Beirich, the founder of the organization, said: “Trump’s threats against judges have definitely driven digital abuse at judges and calls for impeachment. Attacking the courts is another move in Trump’s march towards authoritarianism.”

International Strongman Tactics

That march towards autocracy has been well-trodden in the past decade in several nations, including by the Salvadoran.

In several years ago, immediately after starting a new term in the face of legal bans, Bukele’s allies in congress voted to remove the country’s attorney general and five justices on the constitutional court.

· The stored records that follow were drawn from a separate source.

(** Line 356: the text after "Your choice:". *)
Definition your_choice_text (currentGameState : option Game)
    (playerNumber : option Z) : string :=
  match getPlayerChoice currentGameState playerNumber with
  | Some c => choice_text c
  | None =>
      if isMyTurnToMove currentGameState playerNumber then "..."
      else "Waiting for your move"
  end.

(** Line 362: the text after "Opponent's choice:". *)
Definition opponent_choice_text (currentGameState : option Game)
    (playerNumber : option Z) : string :=
  match getOpponentChoice currentGameState playerNumber with
  | Some c => choice_text c
  | None =>
      if isOpponentWaiting currentGameState playerNumber then "..."
      else "Waiting for opponent"
  end.

(** ** Vocabulary of the further statements *)

(** The match a call is about. *)
Definition call_game (c : Call) : string :=
  match c with
  | JoinGame gameId _ => gameId
  | MakeMove gameId _ _ => gameId
  | ResetGame gameId => gameId
  end.

(** Every row is stored under its own [id]. *)
Definition well_keyed (db : gmap string Game) : Prop :=
  ∀ gameId game, db !! gameId = Some game → id game = gameId.

(** No identifier occupies both slots of the row. *)
Definition slots_differ (game : Game) : Prop :=
  ∀ userId, ¬ (player1_id game = Some userId ∧ player2_id game = Some userId).

(** The status of the row is the one [resetGame] would compute. *)
Definition status_by_membership (game : Game) : Prop :=
  status game = if truthy_string (player2_id game) then playing else waiting.

(** The identifier a call would write into the second slot is not empty. *)
Definition joins_nonempty (c : Call) : Prop :=
  match c with
  | JoinGame _ userId => userId ≠ EmptyString
  | _ => True
  end.

(** * Properties *)

(** ** The outcome resolver *)

(** C4: [determineWinner] is a total function of its two arguments; it
    returns [null] exactly when a choice is absent, a draw exactly when the
    two choices are equal, and otherwise the side whose choice beats the
    other's under rock > scissors > paper > rock: the three winning pairs of
    player 1 are as listed, the mirrored pairs go to player 2, and swapping
    the two choices swaps the winner. *)
Theorem determineWinner_spec :
  (∀ c1 c2, determineWinner c1 c2 = None ↔ c1 = None ∨ c2 = None) ∧
  (∀ a b, determineWinner (Some a) (Some b) = Some draw ↔ a = b) ∧
  (∀ a b, determineWinner (Some a) (Some b) = Some player1 ↔ beats a b = true) ∧
  (∀ a b, determineWinner (Some a) (Some b) = Some player2 ↔ beats b a = true) ∧
  determineWinner (Some rock) (Some scissors) = Some player1 ∧
  determineWinner (Some paper) (Some rock) = Some player1 ∧
  determineWinner (Some scissors) (Some paper) = Some player1 ∧
  determineWinner (Some scissors) (Some rock) = Some player2 ∧
  determineWinner (Some rock) (Some paper) = Some player2 ∧
  determineWinner (Some paper) (Some scissors) = Some player2 ∧
  (∀ a b, determineWinner (Some a) (Some b) = Some player1 ↔
          determineWinner (Some b) (Some a) = Some player2).
Proof.
  split_and!; try reflexivity.
  - intros [[]|] [[]|]; vm_compute; intuition congruence.
  - intros [] []; vm_compute; split; congruence.
  - intros [] []; vm_compute; split; congruence.
  - intros [] []; vm_compute; split; congruence.
  - intros [] []; vm_compute; split; congruence.
Qed.

(** ** Shared facts about the requests and the actions *)

Lemma alter_present {A} (f : A → A) (m : gmap string A) (k : string) (x : A) :
  m !! k = Some x → alter f k m = <[k := f x]> m.
Proof.
  intros Hk. apply map_eq. intros j.
  destruct (decide (k = j)) as [->|Hne].
  - by rewrite lookup_alter_eq, lookup_insert_eq, Hk.
  - by rewrite lookup_alter_ne, lookup_insert_ne.
Qed.

Lemma makeMove_missing (db : gmap string Game) gameId playerId choice :
  db !! gameId = None →
  makeMove gameId playerId choice db = (ReplyError "Game not found", db).
Proof.
  intros Hk. unfold makeMove, run_action, makeMove_fetch, select_single.
  by rewrite Hk.
Qed.

Lemma makeMove_stranger (db : gmap string Game) gameId playerId choice game :
  db !! gameId = Some game →
  player1_id game ≠ Some playerId →
  player2_id game ≠ Some playerId →
  makeMove gameId playerId choice db =
    (ReplyError "Invalid player for this game", db).
Proof.
  intros Hk H1 H2. unfold makeMove, run_action, makeMove_fetch, select_single.
  rewrite Hk. by rewrite !bool_decide_eq_false_2.
Qed.

Lemma makeMove_fetch_bound (db : gmap string Game) gameId playerId choice game :
  db !! gameId = Some game →
  bound_to game playerId →
  makeMove_fetch gameId playerId choice db =
    Updates (makeMove_resolve game (isPlayer1 game playerId) choice
               (own_choice (isPlayer1 game playerId) choice)).
Proof.
  intros Hk Hb. unfold makeMove_fetch, select_single, isPlayer1.
  rewrite Hk. case_bool_decide as H1; [done|].
  destruct Hb as [?|H2]; [done|]. by rewrite bool_decide_eq_true_2.
Qed.

Lemma makeMove_bound (db : gmap string Game) gameId playerId choice game :
  db !! gameId = Some game →
  bound_to game playerId →
  makeMove gameId playerId choice db =
    (ReplySuccess,
     <[gameId :=
         apply_patch (makeMove_resolve game (isPlayer1 game playerId) choice
                        (own_choice (isPlayer1 game playerId) choice)) game]> db).
Proof.
  intros Hk Hb. unfold makeMove, run_action.
  rewrite (makeMove_fetch_bound _ _ _ _ _ Hk Hb).
  unfold makeMove_update, update_eq. by rewrite (alter_present _ _ _ _ Hk).
Qed.

(** ** Moves *)

(** Below [2^53] in magnitude adding one to a score is exact. *)
Lemma number_add_exact (n : Z) :
  (- 2 ^ 53 ≤ n < 2 ^ 53)%Z → number_add n 1 = (n + 1)%Z.
Proof.
  intros Hn. unfold number_add, number_round.
  destruct (Z.ltb_spec (Z.abs (n + 1)) (2 ^ 53)) as [Hlt|Hge]; [done|].
  assert (n + 1 = 2 ^ 53)%Z as -> by lia. reflexivity.
Qed.

(** From [2^53] on adding one is no longer exact: the sum is rounded to a
    neighbouring binary64 value. *)
Lemma number_add_rounds :
  number_add 9007199254740992 1 = 9007199254740992 ∧
  number_add 9007199254740994 1 = 9007199254740996.
Proof. by split. Qed.

(** C1 as amended: for an existing match and a caller bound to one of its
    slots, when the opponent's stored choice is present, so that the move
    makes both choices present, and both scores are integers from [-2^53]
    up to but not including [2^53], [determineWinner] is applied to the
    pair (the mover's choice on the mover's side, the stored choice on the
    other) and the one update object of the call carries the cleared
    choices, the result tag of the winner and the winner's score plus one;
    the stored row then has no pending choice, the tag as last result, the
    winner's score raised by exactly one and the other score (both scores
    on a draw) as before, and every other column as before. *)
Theorem makeMove_completes_round
    (db : gmap string Game) gameId playerId choice game c1 c2 :
  db !! gameId = Some game →
  (player1_id game = Some playerId ∧
   c1 = choice ∧ player2_choice game = Some c2) ∨
  (player1_id game ≠ Some playerId ∧ player2_id game = Some playerId ∧
   player1_choice game = Some c1 ∧ c2 = choice) →
  (- 2 ^ 53 ≤ player1_score game < 2 ^ 53)%Z →
  (- 2 ^ 53 ≤ player2_score game < 2 ^ 53)%Z →
  ∃ w updateData,
    determineWinner (Some c1) (Some c2) = Some w ∧
    makeMove_fetch gameId playerId choice db = Updates updateData ∧
    set_player1_choice updateData = Some None ∧
    set_player2_choice updateData = Some None ∧
    set_last_result updateData = Some (Some (result_tag w)) ∧
    set_player1_score updateData =
      (if bool_decide (w = player1) then Some (player1_score game + 1)%Z
       else None) ∧
    set_player2_score updateData =
      (if bool_decide (w = player2) then Some (player2_score game + 1)%Z
       else None) ∧
    makeMove gameId playerId choice db =
      (ReplySuccess,
       <[gameId :=
           {| id := id game;
              player1_id := player1_id game;
              player2_id := player2_id game;
              player1_choice := None;
              player2_choice := None;
              player1_score :=
                if bool_decide (w = player1) then (player1_score game + 1)%Z
                else player1_score game;
              player2_score :=
                if bool_decide (w = player2) then (player2_score game + 1)%Z
                else player2_score game;
              last_result := Some (result_tag w);
              status := status game |}]> db).
Proof.
  intros Hk Hside Hs1 Hs2.
  assert (Hb : bound_to game playerId).
  { destruct Hside as [(? & _)|(_ & ? & _)]; [by left|by right]. }
  assert (Hc1 : player1CurrentChoice game (isPlayer1 game playerId) choice
                = Some c1).
  { unfold player1CurrentChoice, isPlayer1.
    destruct Hside as [(H1 & -> & _)|(H1 & _ & Hc & _)].
    - by rewrite (bool_decide_eq_true_2 _ H1).
    - by rewrite (bool_decide_eq_false_2 _ H1). }
  assert (Hc2 : player2CurrentChoice game (isPlayer1 game playerId) choice
                = Some c2).
  { unfold player2CurrentChoice, isPlayer1.
    destruct Hside as [(H1 & _ & Hc)|(H1 & _ & _ & ->)].
    - by rewrite (bool_decide_eq_true_2 _ H1).
    - by rewrite (bool_decide_eq_false_2 _ H1). }
  rewrite (makeMove_bound _ _ _ _ _ Hk Hb), (makeMove_fetch_bound _ _ _ _ _ Hk Hb).
  destruct (determineWinner (Some c1) (Some c2)) as [w|] eqn:Hw;
    [|by destruct c1, c2].
  exists w, (makeMove_resolve game (isPlayer1 game playerId) choice
               (own_choice (isPlayer1 game playerId) choice)).
  unfold makeMove_resolve. rewrite Hc1, Hc2, Hw. cbn [truthy_choice andb].
  rewrite (number_add_exact _ Hs1), (number_add_exact _ Hs2).
  destruct w, (isPlayer1 game playerId); by split_and!.
Qed.

Lemma makeMove_completes_round_witness :
  let game := mkGame "g1" (Some "u1") (Some "u2") (Some rock) None 0 0 None
                     playing in
  let game' := mkGame "g1" (Some "u1") (Some "u2") None (Some paper) 1 0 None
                      playing in
  makeMove "g1" "u2" scissors {[ "g1" := game ]} =
    (ReplySuccess,
     {[ "g1" := mkGame "g1" (Some "u1") (Some "u2") None None 1 0
                       (Some "Player 1 wins this round!") playing ]}) ∧
  makeMove "g1" "u1" rock {[ "g1" := game' ]} =
    (ReplySuccess,
     {[ "g1" := mkGame "g1" (Some "u1") (Some "u2") None None 1 1
                       (Some "Player 2 wins this round!") playing ]}).
Proof.
  intros game game'. split.
  - assert (Hk : ({[ "g1" := game ]} : gmap string Game) !! "g1" = Some game)
      by reflexivity.
    assert (Hside :
      (player1_id game = Some "u2" ∧
       rock = scissors ∧ player2_choice game = Some scissors) ∨
      (player1_id game ≠ Some "u2" ∧ player2_id game = Some "u2" ∧
       player1_choice game = Some rock ∧ scissors = scissors)).
    { right. by split_and!. }
    destruct (makeMove_completes_round _ "g1" "u2" scissors game rock scissors
                Hk Hside)
      as (w & updateData & Hw & _ & _ & _ & _ & _ & _ & Hmove);
      [cbn; lia..|].
    vm_compute in Hw. injection Hw as <-.
    rewrite Hmove, insert_singleton_eq. reflexivity.
  - assert (Hk : ({[ "g1" := game' ]} : gmap string Game) !! "g1" = Some game')
      by reflexivity.
    assert (Hside :
      (player1_id game' = Some "u1" ∧
       rock = rock ∧ player2_choice game' = Some paper) ∨
      (player1_id game' ≠ Some "u1" ∧ player2_id game' = Some "u1" ∧
       player1_choice game' = Some rock ∧ paper = rock)).
    { left. by split_and!. }
    destruct (makeMove_completes_round _ "g1" "u1" rock game' rock paper
                Hk Hside)
      as (w & updateData & Hw & _ & _ & _ & _ & _ & _ & Hmove);
      [cbn; lia..|].
    vm_compute in Hw. injection Hw as <-.
    rewrite Hmove, insert_singleton_eq. reflexivity.
Defined.

(** C1 as stated fails: the first player's score is [2^53]; the second
    player's move completes a round that the first player wins, the result
    tag says so, and the stored score is still [2^53], not raised by one. *)
Lemma makeMove_score_not_raised :
  let game := mkGame "g1" (Some "u1") (Some "u2") (Some rock) None
                     9007199254740992 0 None playing in
  determineWinner (Some rock) (Some scissors) = Some player1 ∧
  makeMove "g1" "u2" scissors {[ "g1" := game ]} =
    (ReplySuccess,
     {[ "g1" := mkGame "g1" (Some "u1") (Some "u2") None None
                       9007199254740992 0
                       (Some "Player 1 wins this round!") playing ]}) ∧
  (9007199254740992 ≠ 9007199254740992 + 1)%Z.
Proof. split_and!; [reflexivity|by vm_compute|lia]. Qed.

The justices, who had provoked his ire by ruling against pandemic policies, made way for new appointees selected by the leader.

The move echoed the Hungarian leader's remodeling of Hungary’s court system several years back; Recep Tayyip Erdoğan’s judicial purges recently; and efforts at similar moves in the Middle Eastern state and the European country.

Weakening Court Autonomy

Analysts say that the intimidation and verbal assaults in the US can be seen as attempts to weaken court autonomy in a structure that provides no simple method for the president to remove judges Trump opposes.

Meghan Leonard, an academic at Illinois State University who has researched democratic decline in free nations, said the White House had taken cues from the examples set by authoritarians overseas.

“The administration is observing at these achievements and setbacks. They know they’re not going to be able to pass any legislation that would undermine the courts,” she said.

Citing instances such as the advisor's persistent claims of broad presidential authority, she noted: “They directly criticize the courts by stating over and over that it is not a co-equal branch in the separation of powers.

“They persist in redefine the debate by repeating their claim that the executive has greater authority than this judicial branch, which is not how separation powers work.”

Leonard said: “Justices' sole safeguard is people’s belief in the authority of their capacity to make those decisions. Personal intimidation on top of eroding institutional legitimacy may make judges hesitate about decisions that go against the sitting government, which is, of course, highly concerning for judicial review and for the political system.”

Intimidation Tactics

Kim Lane Scheppele, professor of social science and international affairs at Princeton University, has documented the use of “authoritarian law” by the likes of Orbán and Putin, and has warned about escalating dangers to judges in the US.

She pointed to a wave of termed “harassment deliveries” recently, in which judges have received unwanted pizza deliveries with the customer listed as a name, the son of Justice Salas, who was murdered at the judge’s home in 2020 by a assailant targeting Salas.

“All knows what it means. ‘Your address is known. We’re coming for you,’” the professor said.

“Federal judges are guarded by the Secret Service and the federal police. And these are specialized law enforcement that are placed institutionally inside the Department of Justice. And Pam Bondi has been leading the attacks on justices.”

Administration Aims

On the administration’s objectives, Scheppele said that “removing a US justice is almost certainly not going to happen because it’s so hard to do. {Right now|Currently

Luis Holt
Luis Holt

An architect and urban planner with over 15 years of experience in sustainable design projects across Europe.